The separation chip was fabricated by cutting the frame-shaped geometry out of a double-sided tape (1 mm thickness), using a laser cutter (Beambox Pro, Flux), which was sandwiched between a glass slide and a 3 mm PMMA sheet (Perspex® XT, 3 A Composites Group). The chip is placed in an inclined position at an angle of roughly 25 degrees, and connected to the hybrid device via Tygon tubing, thereby, coupling the separation chip with the hybrid device (Fig. 1a). Oil droplets and DEs forming in the hybrid device are transferred to the separation chip. The fluid flow from the hybrid device moves the DEs toward the outlet while oil droplets are captured within the separation chip. DEs are transferred from the outlet to the observation chamber via tubing. Notably, a sufficiently high flow rate (500 μl/min in our case) is crucial to generate a substantial velocity difference between DEs and oil droplets facilitating optimal separation. The separation process was monitored using a stereo microscope (MZ75, Leica) equipped with a CMOS camera (Flexacam c5, Leica). ImageJ software was used for counting emulsions to calculate separation metrics.

Liposome formation

After formation, DEs were transferred to the observation chamber and incubated at room temperature for over 15 h. Two coverslips were used to fabricate the observation chamber using 1 mm thick double-sided tape as a spacer.

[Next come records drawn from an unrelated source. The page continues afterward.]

(* ===== verification/Rbt.v ===== *)
(** * The red-black tree of [src/tree.c]

    [struct ofi_rbmap] with its nodes, parent pointers, embedded sentinel and
    free list, and every operation on it, as C manipulates them: a node is
    an address in [rm_nodes], and following a pointer that is no node (NULL,
    a node that was never allocated) is undefined.  The comparison callback
    of the map is an argument of the operations that call it. *)

From S2P Require Import Prelude.

(** ** Data *)

Inductive ofi_node_color := BLACK | RED.
#[export] Instance ofi_node_color_eq : EqDecision ofi_node_color.
Proof. solve_decision. Defined.

Record ofi_rbnode := mkRbNode {
  rb_left : Z; rb_right : Z; rb_parent : Z; rb_color : ofi_node_color; rb_data : Z }.

#[export] Instance ofi_rbnode_eta : Settable ofi_rbnode := fun n =>
  mkRbNode (rb_left n) (rb_right n) (rb_parent n) (rb_color n) (rb_data n).

(** The null pointer, and [&map->sentinel]. *)
Definition NULL : Z := 0.
Definition SENTINEL : Z := 1.

(** [rm_nodes] holds the sentinel and every node [malloc] returned, on the
    free list or not; [rm_next] is the address of the next new node. *)
Record ofi_rbmap := mkRbMap {
  rm_root : Z; rm_nodes : gmap Z ofi_rbnode; rm_free_list : Z; rm_next : Z }.

#[export] Instance ofi_rbmap_eta : Settable ofi_rbmap := fun m =>
  mkRbMap (rm_root m) (rm_nodes m) (rm_free_list m) (rm_next m).

Definition ofi_rbmap_init : ofi_rbmap :=
  mkRbMap SENTINEL {[ SENTINEL := mkRbNode SENTINEL SENTINEL NULL BLACK 0 ]} NULL 2.

(** ** Access to nodes *)

Definition node (a : Z) : M ofi_rbmap ofi_rbnode := fun m =>
  match rm_nodes m !! a with Some n => Some (n, m) | None => None end.
Definition node_upd (a : Z) (f : ofi_rbnode -> ofi_rbnode) : M ofi_rbmap unit := fun m =>
  match rm_nodes m !! a with
  | Some n => Some (tt, m <| rm_nodes ::= insert a (f n) |>)
  | None => None
  end.
Definition left_of (a : Z) : M ofi_rbmap Z := n <- node a ;; ret (rb_left n).
Definition right_of (a : Z) : M ofi_rbmap Z := n <- node a ;; ret (rb_right n).
Definition parent_of (a : Z) : M ofi_rbmap Z := n <- node a ;; ret (rb_parent n).
Definition is_red (a : Z) : M ofi_rbmap bool := n <- node a ;; ret (bool_decide (rb_color n = RED)).
Definition set_color (a : Z) (c : ofi_node_color) : M ofi_rbmap unit :=
  node_upd a (fun n => n <| rb_color := c |>).
Definition set_root (a : Z) : M ofi_rbmap unit := modify (fun m => m <| rm_root := a |>).

(** ** Node storage *)

(** A node from [malloc]; its fields are not initialised. *)
Definition rbnode_malloc : M ofi_rbmap Z := fun m =>
  Some (rm_next m, m <| rm_nodes ::= insert (rm_next m) (mkRbNode NULL NULL NULL BLACK 0) |>
                     <| rm_next ::= Z.add 1 |>).

(** [ofi_rbnode_alloc] when the free list has a node. *)
Definition rbnode_reuse : M ofi_rbmap Z :=
  node_ <- gets rm_free_list ;;
  r <- right_of node_ ;;
  modify (fun m => m <| rm_free_list := r |>) ;;;
  ret node_.

(** [mem] tells whether [malloc] succeeds. *)
Definition ofi_rbnode_alloc (mem : bool) : M ofi_rbmap Z :=
  f <- gets rm_free_list ;;
  if f =? NULL then (if mem then rbnode_malloc else ret NULL) else rbnode_reuse.

Definition ofi_rbnode_free (a : Z) : M ofi_rbmap unit :=
  f <- gets rm_free_list ;;
  node_upd a (fun n => n <| rb_right := f |>) ;;;
  modify (fun m => m <| rm_free_list := a |>).

(** ** Rotations *)

(** The child pointer of [parent] (or the root) that led to [old] now leads
    to [new]. *)
Definition relink (parent old new : Z) : M ofi_rbmap unit :=
  if parent =? NULL then set_root new
  else
    l <- left_of parent ;;
    if old =? l then node_upd parent (fun n => n <| rb_left := new |>)
    else node_upd parent (fun n => n <| rb_right := new |>).

Definition ofi_rotate_left (x : Z) : M ofi_rbmap unit :=
  y <- right_of x ;;
  yl <- left_of y ;;
  node_upd x (fun n => n <| rb_right := yl |>) ;;;
  when (negb (yl =? SENTINEL)) (node_upd yl (fun n => n <| rb_parent := x |>)) ;;;
  p <- parent_of x ;;
  when (negb (y =? SENTINEL)) (node_upd y (fun n => n <| rb_parent := p |>)) ;;;
  relink p x y ;;;
  node_upd y (fun n => n <| rb_left := x |>) ;;;
  when (negb (x =? SENTINEL)) (node_upd x (fun n => n <| rb_parent := y |>)).

(** The mirror image; C tests the right child of the parent first. *)
Definition relink_right (parent old new : Z) : M ofi_rbmap unit :=
  if parent =? NULL then set_root new
  else
    r <- right_of parent ;;
    if old =? r then node_upd parent (fun n => n <| rb_right := new |>)
    else node_upd parent (fun n => n <| rb_left := new |>).

Definition ofi_rotate_right (x : Z) : M ofi_rbmap unit :=
  y <- left_of x ;;
  yr <- right_of y ;;
  node_upd x (fun n => n <| rb_left := yr |>) ;;;
  when (negb (yr =? SENTINEL)) (node_upd yr (fun n => n <| rb_parent := x |>)) ;;;
  p <- parent_of x ;;
  when (negb (y =? SENTINEL)) (node_upd y (fun n => n <| rb_parent := p |>)) ;;;
  relink_right p x y ;;;
  node_upd y (fun n => n <| rb_right := x |>) ;;;
  when (negb (x =? SENTINEL)) (node_upd x (fun n => n <| rb_parent := y |>)).

(** ** Insertion *)

(** The two arms of the loop of [ofi_insert_rebalance]; the result is the
    next [x]. *)
Definition insert_fix_left (x p g : Z) : M ofi_rbmap Z :=
  y <- right_of g ;;
  red <- is_red y ;;
  if (red : bool) then
    set_color p BLACK ;;; set_color y BLACK ;;; set_color g RED ;;; ret g
  else
    pr <- right_of p ;;
    x <- (if x =? pr then ofi_rotate_left p ;;; ret p else ret x) ;;
    p <- parent_of x ;;
    set_color p BLACK ;;;
    g <- parent_of p ;;
    set_color g RED ;;;
    ofi_rotate_right g ;;;
    ret x.

Definition insert_fix_right (x p g : Z) : M ofi_rbmap Z :=
  y <- left_of g ;;
  red <- is_red y ;;
  if (red : bool) then
    set_color p BLACK ;;; set_color y BLACK ;;; set_color g RED ;;; ret g
  else
    pl <- left_of p ;;
    x <- (if x =? pl then ofi_rotate_right p ;;; ret p else ret x) ;;
    p <- parent_of x ;;
    set_color p BLACK ;;;
    g <- parent_of p ;;
    set_color g RED ;;;
    ofi_rotate_left g ;;;
    ret x.

Fixpoint insert_rebalance_loop (fuel : nat) (x : Z) : M ofi_rbmap unit :=
  root <- gets rm_root ;;
  if x =? root then ret tt
  else
    p <- parent_of x ;;
    red <- is_red p ;;
    if negb red then ret tt
    else
      match fuel with
      | O => ub
      | S fuel' =>
          g <- parent_of p ;;
          gl <- left_of g ;;
          x <- (if p =? gl then insert_fix_left x p g else insert_fix_right x p g) ;;
          insert_rebalance_loop fuel' x
      end.

(** [x] climbs towards the root, so the number of nodes bounds the loop. *)
Definition ofi_insert_rebalance (x : Z) : M ofi_rbmap unit :=
  n <- gets (fun m => size (rm_nodes m)) ;;
  insert_rebalance_loop n x ;;;
  root <- gets rm_root ;;
  set_color root BLACK.

(** The descent of [ofi_rbmap_insert_common]: the node that compares equal,
    or the parent of the new node. *)
Fixpoint insert_descend (fuel : nat) (cmp : Z -> comparison) (current parent : Z) : M ofi_rbmap (Z + Z) :=
  if current =? SENTINEL then ret (inr parent)
  else
    match fuel with
    | O => ub
    | S fuel' =>
        n <- node current ;;
        match cmp (rb_data n) with
        | Eq => ret (inl current)
        | Lt => insert_descend fuel' cmp (rb_left n) current
        | Gt => insert_descend fuel' cmp (rb_right n) current
        end
    end.

(** The new node [x] below [parent], or as the root. *)
Definition insert_attach (cmp : Z -> comparison) (data x parent : Z) : M ofi_rbmap unit :=
  node_upd x (fun _ => mkRbNode SENTINEL SENTINEL parent RED data) ;;;
  if parent =? NULL then set_root x
  else
    pn <- node parent ;;
    match cmp (rb_data pn) with
    | Lt => node_upd parent (fun n => n <| rb_left := x |>)
    | _ => node_upd parent (fun n => n <| rb_right := x |>)
    end.

(** [ofi_rbmap_insert_common]: the code, and the node stored in [*ret_node],
    if one is stored; [mem] tells whether [malloc] succeeds. *)
Definition ofi_rbmap_insert_common (cmp : Z -> comparison) (data prealloc : Z) (mem : bool) : M ofi_rbmap (Z * option Z) :=
  n <- gets (fun m => size (rm_nodes m)) ;;
  root <- gets rm_root ;;
  found <- insert_descend n cmp root NULL ;;
  match found with
  | inl current => ret (- FI_EALREADY, Some current)
  | inr parent =>
      x <- (if negb (prealloc =? NULL) then ret prealloc else ofi_rbnode_alloc mem) ;;
      if x =? NULL then ret (- FI_ENOMEM, None)
      else
        insert_attach cmp data x parent ;;;
        ofi_insert_rebalance x ;;;
        ret (0, Some x)
  end.

Definition ofi_rbmap_insert_at (cmp : Z -> comparison) (data prealloc : Z) (mem : bool) : M ofi_rbmap (Z * option Z) :=
  ofi_rbmap_insert_common cmp data prealloc mem.

(** ** Deletion *)

(** The arm of the loop of [ofi_delete_rebalance] for a left child of [p],
    from its end: the final rotation, the sibling [w] being black, and the
    whole arm. *)
Definition delete_final_left (p w : Z) : M ofi_rbmap Z :=
  pn <- node p ;;
  set_color w (rb_color pn) ;;;
  set_color p BLACK ;;;
  wr <- right_of w ;;
  set_color wr BLACK ;;;
  ofi_rotate_left p ;;;
  gets rm_root.

Definition delete_black_left (p w : Z) : M ofi_rbmap Z :=
  wl <- left_of w ;;
  wr <- right_of w ;;
  lred <- is_red wl ;;
  rred <- is_red wr ;;
  if negb lred && negb rred then
    set_color w RED ;;; ret p
  else
    w <- (if negb rred
          then set_color wl BLACK ;;; set_color w RED ;;; ofi_rotate_right w ;;; right_of p
          else ret w) ;;
    delete_final_left p w.

Definition delete_fix_left (p : Z) : M ofi_rbmap Z :=
  w <- right_of p ;;
  red <- is_red w ;;
  w <- (if (red : bool)
        then set_color w BLACK ;;; set_color p RED ;;; ofi_rotate_left p ;;; right_of p
        else ret w) ;;
  delete_black_left p w.

(** The mirror image. *)
Definition delete_final_right (p w : Z) : M ofi_rbmap Z :=
  pn <- node p ;;
  set_color w (rb_color pn) ;;;
  set_color p BLACK ;;;
  wl <- left_of w ;;
  set_color wl BLACK ;;;
  ofi_rotate_right p ;;;
  gets rm_root.

Definition delete_black_right (p w : Z) : M ofi_rbmap Z :=
  wr <- right_of w ;;
  wl <- left_of w ;;
  rred <- is_red wr ;;
  lred <- is_red wl ;;
  if negb rred && negb lred then
    set_color w RED ;;; ret p
  else
    w <- (if negb lred
          then set_color wr BLACK ;;; set_color w RED ;;; ofi_rotate_left w ;;; left_of p
          else ret w) ;;
    delete_final_right p w.

Definition delete_fix_right (p : Z) : M ofi_rbmap Z :=
  w <- left_of p ;;
  red <- is_red w ;;
  w <- (if (red : bool)
        then set_color w BLACK ;;; set_color p RED ;;; ofi_rotate_right p ;;; left_of p
        else ret w) ;;
  delete_black_right p w.

Fixpoint delete_rebalance_loop (fuel : nat) (x : Z) : M ofi_rbmap Z :=
  root <- gets rm_root ;;
  if x =? root then ret x
  else
    red <- is_red x ;;
    if (red : bool) then ret x
    else
      match fuel with
      | O => ub
      | S fuel' =>
          p <- parent_of x ;;
          pl <- left_of p ;;
          x <- (if x =? pl then delete_fix_left p else delete_fix_right p) ;;
          delete_rebalance_loop fuel' x
      end.

Definition ofi_delete_rebalance (x : Z) : M ofi_rbmap unit :=
  n <- gets (fun m => size (rm_nodes m)) ;;
  x <- delete_rebalance_loop n x ;;
  set_color x BLACK.

Definition ofi_rbmap_replace_node_ptr (old_node new_node : Z) : M ofi_rbmap unit :=
  if new_node =? old_node then ret tt
  else
    o <- node old_node ;;
    node_upd new_node (fun _ => o) ;;;
    relink (rb_parent o) old_node new_node ;;;
    when (negb (rb_left o =? SENTINEL)) (node_upd (rb_left o) (fun n => n <| rb_parent := new_node |>)) ;;;
    when (negb (rb_right o =? SENTINEL)) (node_upd (rb_right o) (fun n => n <| rb_parent := new_node |>)).

(** The leftmost node of a subtree. *)
Fixpoint leftmost (fuel : nat) (y : Z) : M ofi_rbmap Z :=
  l <- left_of y ;;
  if l =? SENTINEL then ret y
  else match fuel with O => ub | S fuel' => leftmost fuel' l end.

(** The node to splice out, and its only child. *)
Definition delete_target (z : Z) : M ofi_rbmap (Z * Z) :=
  zn <- node z ;;
  if rb_left zn =? SENTINEL then ret (z, rb_right zn)
  else if rb_right zn =? SENTINEL then ret (z, rb_left zn)
  else
    n <- gets (fun m => size (rm_nodes m)) ;;
    y <- leftmost n (rb_right zn) ;;
    x <- right_of y ;;
    ret (y, x).

(** [ofi_rbmap_delete] once the node [y] to splice out and its child [x] are
    known. *)
Definition delete_splice (z y x : Z) : M ofi_rbmap unit :=
  yn <- node y ;;
  node_upd x (fun n => n <| rb_parent := rb_parent yn |>) ;;;
  relink (rb_parent yn) y x ;;;
  when (negb (y =? z)) (node_upd z (fun n => n <| rb_data := rb_data yn |>)) ;;;
  when (bool_decide (rb_color yn = BLACK)) (ofi_delete_rebalance x) ;;;
  ofi_rbmap_replace_node_ptr z y ;;;
  ofi_rbnode_free z.

Definition ofi_rbmap_delete (z : Z) : M ofi_rbmap unit :=
  yx <- delete_target z ;;
  delete_splice z yx.1 yx.2.

(** ** Search *)

(** [ofi_rbmap_search] (and [ofi_rbmap_find], with the map's comparison):
    [NULL] when nothing compares equal. *)
Fixpoint search_descend (fuel : nat) (cmp : Z -> comparison) (a : Z) : M ofi_rbmap Z :=
  if a =? SENTINEL then ret NULL
  else
    match fuel with
    | O => ub
    | S fuel' =>
        n <- node a ;;
        match cmp (rb_data n) with
        | Eq => ret a
        | Lt => search_descend fuel' cmp (rb_left n)
        | Gt => search_descend fuel' cmp (rb_right n)
        end
    end.

Definition ofi_rbmap_search (cmp : Z -> comparison) : M ofi_rbmap Z :=
  n <- gets (fun m => size (rm_nodes m)) ;;
  root <- gets rm_root ;;
  search_descend n cmp root.

Definition ofi_rbmap_empty (m : ofi_rbmap) : bool := rm_root m =? SENTINEL.

Definition ofi_rbmap_insert (cmp : Z -> comparison) (data : Z) (mem : bool) : M ofi_rbmap (Z * option Z) :=
  ofi_rbmap_insert_common cmp data NULL mem.

(** The same loop with the comparison of the map. *)
Definition ofi_rbmap_find (cmp : Z -> comparison) : M ofi_rbmap Z := ofi_rbmap_search cmp.

Definition ofi_rbmap_find_delete (cmp : Z -> comparison) : M ofi_rbmap Z :=
  x <- ofi_rbmap_find cmp ;;
  if x =? NULL then ret (- FI_ENODATA) else ofi_rbmap_delete x ;;; ret 0.

(** ** Release *)

(** [free] of a node: undefined when it was freed before. *)
Definition node_free (a : Z) : M ofi_rbmap unit :=
  _n <- node a ;; modify (fun m => m <| rm_nodes ::= delete a |>).

Fixpoint ofi_rbmap_foreach (fuel : nat) (a : Z) (func : Z -> M ofi_rbmap Z) : M ofi_rbmap Z :=
  if a =? SENTINEL then ret FI_SUCCESS
  else
    match fuel with
    | O => ub
    | S fuel' =>
        l <- left_of a ;;
        r1 <- ofi_rbmap_foreach fuel' l func ;;
        if negb (r1 =? 0) then ret r1
        else
          r <- right_of a ;;
          r2 <- ofi_rbmap_foreach fuel' r func ;;
          if negb (r2 =? 0) then ret r2 else func a
    end.

Fixpoint free_list_loop (fuel : nat) : M ofi_rbmap unit :=
  a <- gets rm_free_list ;;
  if a =? NULL then ret tt
  else
    match fuel with
    | O => ub
    | S fuel' =>
        r <- right_of a ;;
        modify (fun m => m <| rm_free_list := r |>) ;;;
        node_free a ;;;
        free_list_loop fuel'
    end.

Definition ofi_rbmap_cleanup : M ofi_rbmap unit :=
  n <- gets (fun m => size (rm_nodes m)) ;;
  root <- gets rm_root ;;
  _r <- ofi_rbmap_foreach n root (fun a => node_free a ;;; ret FI_SUCCESS) ;;
  free_list_loop n.

(** ** The contents *)

(** In-order walk: node and data of each element. *)
Fixpoint walk (fuel : nat) (nodes : gmap Z ofi_rbnode) (a : Z) : list (Z * Z) :=
  match fuel with
  | O => []
  | S fuel' =>
      if a =? SENTINEL then []
      else
        match nodes !! a with
        | Some n => walk fuel' nodes (rb_left n) ++ (a, rb_data n) :: walk fuel' nodes (rb_right n)
        | None => []
        end
  end.

Definition rb_list (m : ofi_rbmap) : list (Z * Z) := walk (size (rm_nodes m)) (rm_nodes m) (rm_root m).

Following the transfer we sealed the chamber using Vaseline (Vaseline® Blue Seal). The bright field and fluorescent images were collected using an inverted fluorescence microscope (DM IL LED, Leica) equipped with a CMOS camera (Flexacam c1, Leica). Confocal images were acquired using a confocal laser scanning microscope (TCS SP8 with a DMI8 microscope, Leica) and LASX 3.5.2 acquisition software was used to attain fluorescent intensity profiles.